== WHAT NEEDS TO BE DONE ==
The expected response consists solely of the lines from the line with "destruct (Re.match_h text)" through the last line of the material below, copied exactly.

== TASK INPUTS ==
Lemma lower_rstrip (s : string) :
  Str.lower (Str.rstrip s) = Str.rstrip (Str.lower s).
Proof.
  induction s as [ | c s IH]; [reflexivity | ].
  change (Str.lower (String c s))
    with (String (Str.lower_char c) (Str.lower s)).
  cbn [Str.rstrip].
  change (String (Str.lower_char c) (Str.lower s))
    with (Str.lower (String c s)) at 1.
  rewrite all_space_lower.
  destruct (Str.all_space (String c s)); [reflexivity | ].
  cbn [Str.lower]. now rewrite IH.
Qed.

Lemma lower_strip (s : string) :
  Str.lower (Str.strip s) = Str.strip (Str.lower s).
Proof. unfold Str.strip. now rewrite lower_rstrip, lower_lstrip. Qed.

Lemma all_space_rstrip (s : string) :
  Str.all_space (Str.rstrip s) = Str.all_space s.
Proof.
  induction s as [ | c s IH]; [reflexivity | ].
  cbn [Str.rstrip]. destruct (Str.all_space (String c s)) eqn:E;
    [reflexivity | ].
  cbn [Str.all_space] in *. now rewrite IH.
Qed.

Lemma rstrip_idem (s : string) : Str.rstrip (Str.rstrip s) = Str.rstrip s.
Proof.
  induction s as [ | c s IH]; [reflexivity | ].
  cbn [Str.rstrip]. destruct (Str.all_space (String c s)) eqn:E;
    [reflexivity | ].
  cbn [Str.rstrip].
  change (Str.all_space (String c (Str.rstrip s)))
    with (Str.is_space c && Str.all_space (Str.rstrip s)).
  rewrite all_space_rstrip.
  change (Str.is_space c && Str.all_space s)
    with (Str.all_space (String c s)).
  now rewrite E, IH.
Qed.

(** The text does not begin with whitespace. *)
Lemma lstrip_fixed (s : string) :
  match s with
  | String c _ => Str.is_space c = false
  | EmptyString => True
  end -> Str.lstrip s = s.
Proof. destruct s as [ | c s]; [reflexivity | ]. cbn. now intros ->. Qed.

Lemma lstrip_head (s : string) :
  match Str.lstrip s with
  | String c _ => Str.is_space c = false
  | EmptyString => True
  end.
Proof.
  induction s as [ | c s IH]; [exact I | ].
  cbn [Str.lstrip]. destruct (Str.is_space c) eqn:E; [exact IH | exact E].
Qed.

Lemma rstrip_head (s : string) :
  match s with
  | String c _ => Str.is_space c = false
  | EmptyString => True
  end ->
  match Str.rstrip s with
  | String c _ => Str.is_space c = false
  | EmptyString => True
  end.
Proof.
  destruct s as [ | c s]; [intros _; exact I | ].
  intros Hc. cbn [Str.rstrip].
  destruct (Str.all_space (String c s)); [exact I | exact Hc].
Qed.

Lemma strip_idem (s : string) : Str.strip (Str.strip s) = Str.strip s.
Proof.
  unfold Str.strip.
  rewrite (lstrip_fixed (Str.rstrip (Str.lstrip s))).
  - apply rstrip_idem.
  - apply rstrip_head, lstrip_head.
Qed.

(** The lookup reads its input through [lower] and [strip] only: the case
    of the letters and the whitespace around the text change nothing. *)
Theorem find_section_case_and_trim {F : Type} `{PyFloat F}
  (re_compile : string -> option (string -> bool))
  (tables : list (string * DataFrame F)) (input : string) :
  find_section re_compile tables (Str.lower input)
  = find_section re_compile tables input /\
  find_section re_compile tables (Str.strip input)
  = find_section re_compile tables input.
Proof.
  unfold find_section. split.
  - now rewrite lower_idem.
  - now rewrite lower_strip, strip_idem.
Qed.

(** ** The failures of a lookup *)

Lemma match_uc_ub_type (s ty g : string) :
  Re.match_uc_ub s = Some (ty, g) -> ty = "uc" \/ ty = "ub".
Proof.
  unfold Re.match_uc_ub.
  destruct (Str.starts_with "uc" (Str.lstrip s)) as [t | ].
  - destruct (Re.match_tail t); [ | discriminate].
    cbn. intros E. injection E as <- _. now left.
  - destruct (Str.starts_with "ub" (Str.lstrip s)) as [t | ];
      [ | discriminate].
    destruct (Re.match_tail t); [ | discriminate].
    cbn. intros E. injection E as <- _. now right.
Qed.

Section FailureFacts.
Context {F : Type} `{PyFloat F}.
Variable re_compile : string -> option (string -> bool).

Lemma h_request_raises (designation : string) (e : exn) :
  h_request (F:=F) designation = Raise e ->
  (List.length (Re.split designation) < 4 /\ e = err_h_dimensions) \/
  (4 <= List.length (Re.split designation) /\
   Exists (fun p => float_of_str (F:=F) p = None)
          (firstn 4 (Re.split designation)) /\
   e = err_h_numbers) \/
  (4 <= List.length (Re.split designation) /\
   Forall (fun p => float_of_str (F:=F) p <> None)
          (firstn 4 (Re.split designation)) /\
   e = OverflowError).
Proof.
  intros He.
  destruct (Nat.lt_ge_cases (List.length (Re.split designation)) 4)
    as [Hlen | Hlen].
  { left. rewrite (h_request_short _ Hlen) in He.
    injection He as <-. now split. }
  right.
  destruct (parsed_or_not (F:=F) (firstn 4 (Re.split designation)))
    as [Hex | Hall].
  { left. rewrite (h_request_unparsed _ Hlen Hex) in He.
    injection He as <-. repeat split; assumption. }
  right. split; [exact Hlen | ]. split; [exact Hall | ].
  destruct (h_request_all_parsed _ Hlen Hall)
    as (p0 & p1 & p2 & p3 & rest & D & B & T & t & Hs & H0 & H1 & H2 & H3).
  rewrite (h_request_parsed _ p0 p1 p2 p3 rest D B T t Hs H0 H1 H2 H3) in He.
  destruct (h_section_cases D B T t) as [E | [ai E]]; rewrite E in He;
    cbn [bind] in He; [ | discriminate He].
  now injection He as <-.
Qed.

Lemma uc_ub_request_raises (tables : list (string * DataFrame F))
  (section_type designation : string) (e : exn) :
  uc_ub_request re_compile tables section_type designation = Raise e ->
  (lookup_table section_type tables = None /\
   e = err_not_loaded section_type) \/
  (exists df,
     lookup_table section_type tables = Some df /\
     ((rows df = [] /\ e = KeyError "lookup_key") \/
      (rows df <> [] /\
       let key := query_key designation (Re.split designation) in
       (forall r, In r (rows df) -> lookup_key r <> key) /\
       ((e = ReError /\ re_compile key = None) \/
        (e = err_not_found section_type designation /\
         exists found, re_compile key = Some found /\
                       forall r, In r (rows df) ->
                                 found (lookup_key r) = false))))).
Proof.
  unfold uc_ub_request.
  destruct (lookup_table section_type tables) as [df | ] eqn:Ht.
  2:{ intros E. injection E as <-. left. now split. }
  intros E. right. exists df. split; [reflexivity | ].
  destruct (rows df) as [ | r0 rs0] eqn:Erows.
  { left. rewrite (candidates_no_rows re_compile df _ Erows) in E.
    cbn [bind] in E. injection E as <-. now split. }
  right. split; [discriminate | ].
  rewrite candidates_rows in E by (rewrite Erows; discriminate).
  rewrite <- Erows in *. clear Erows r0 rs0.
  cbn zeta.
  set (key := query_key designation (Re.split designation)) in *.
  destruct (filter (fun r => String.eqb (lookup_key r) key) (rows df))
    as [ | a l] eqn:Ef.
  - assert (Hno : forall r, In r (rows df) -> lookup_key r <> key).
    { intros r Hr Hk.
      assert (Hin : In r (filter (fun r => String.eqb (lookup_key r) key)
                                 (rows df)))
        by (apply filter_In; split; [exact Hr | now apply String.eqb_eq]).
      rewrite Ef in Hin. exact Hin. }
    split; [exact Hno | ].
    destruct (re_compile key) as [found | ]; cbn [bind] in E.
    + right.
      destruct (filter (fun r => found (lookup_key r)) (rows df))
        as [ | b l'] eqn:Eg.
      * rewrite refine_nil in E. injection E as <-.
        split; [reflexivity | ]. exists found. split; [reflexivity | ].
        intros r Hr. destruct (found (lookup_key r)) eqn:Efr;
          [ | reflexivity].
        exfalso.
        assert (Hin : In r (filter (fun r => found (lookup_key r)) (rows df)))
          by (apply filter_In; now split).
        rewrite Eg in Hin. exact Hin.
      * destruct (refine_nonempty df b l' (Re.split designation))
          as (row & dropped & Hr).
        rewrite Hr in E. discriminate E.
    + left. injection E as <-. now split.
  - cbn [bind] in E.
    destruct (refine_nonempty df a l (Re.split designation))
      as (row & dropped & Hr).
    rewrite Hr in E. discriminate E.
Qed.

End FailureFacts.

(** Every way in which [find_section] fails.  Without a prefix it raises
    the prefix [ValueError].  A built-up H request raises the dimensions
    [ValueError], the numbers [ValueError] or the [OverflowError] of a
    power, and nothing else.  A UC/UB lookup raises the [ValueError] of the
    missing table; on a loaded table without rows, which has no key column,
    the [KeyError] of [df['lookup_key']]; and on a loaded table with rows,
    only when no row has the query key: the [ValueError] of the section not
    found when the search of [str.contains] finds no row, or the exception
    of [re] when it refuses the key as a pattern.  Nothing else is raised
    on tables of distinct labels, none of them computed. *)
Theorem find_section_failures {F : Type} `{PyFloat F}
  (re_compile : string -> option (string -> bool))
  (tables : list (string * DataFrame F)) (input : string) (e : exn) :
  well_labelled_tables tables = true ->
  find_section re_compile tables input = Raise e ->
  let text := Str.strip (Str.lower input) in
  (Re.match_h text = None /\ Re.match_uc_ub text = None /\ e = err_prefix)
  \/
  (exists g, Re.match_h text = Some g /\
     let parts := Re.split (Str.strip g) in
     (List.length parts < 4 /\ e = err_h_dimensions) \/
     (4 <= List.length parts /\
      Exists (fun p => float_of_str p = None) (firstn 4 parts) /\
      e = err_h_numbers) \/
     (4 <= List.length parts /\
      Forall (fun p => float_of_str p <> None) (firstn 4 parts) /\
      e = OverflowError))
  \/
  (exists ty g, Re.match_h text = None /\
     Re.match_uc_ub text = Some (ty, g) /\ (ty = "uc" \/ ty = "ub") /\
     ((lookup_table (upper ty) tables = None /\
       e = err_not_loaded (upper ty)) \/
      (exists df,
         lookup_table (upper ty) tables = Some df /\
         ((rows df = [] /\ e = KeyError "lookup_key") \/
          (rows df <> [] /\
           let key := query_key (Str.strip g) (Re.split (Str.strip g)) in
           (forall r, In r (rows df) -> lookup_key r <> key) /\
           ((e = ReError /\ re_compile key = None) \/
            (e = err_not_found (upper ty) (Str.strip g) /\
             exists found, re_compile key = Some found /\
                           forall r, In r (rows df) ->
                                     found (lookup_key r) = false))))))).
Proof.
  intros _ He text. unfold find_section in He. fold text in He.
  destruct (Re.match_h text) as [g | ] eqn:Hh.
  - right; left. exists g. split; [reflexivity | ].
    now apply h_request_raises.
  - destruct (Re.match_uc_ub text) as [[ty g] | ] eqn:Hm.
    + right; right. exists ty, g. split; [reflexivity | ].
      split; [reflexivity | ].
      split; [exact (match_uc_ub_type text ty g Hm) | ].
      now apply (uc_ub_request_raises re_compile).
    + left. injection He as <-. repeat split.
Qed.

== EXERCISE ANSWER ==
  destruct (Re.match_h text) as [g | ] eqn:Hh.
  - right; left. exists g. split; [reflexivity | ].
    now apply h_request_raises.
  - destruct (Re.match_uc_ub text) as [[ty g] | ] eqn:Hm.
    + right; right. exists ty, g. split; [reflexivity | ].
      split; [reflexivity | ].
      split; [exact (match_uc_ub_type text ty g Hm) | ].
      now apply (uc_ub_request_raises re_compile).
    + left. injection He as <-. repeat split.
Qed.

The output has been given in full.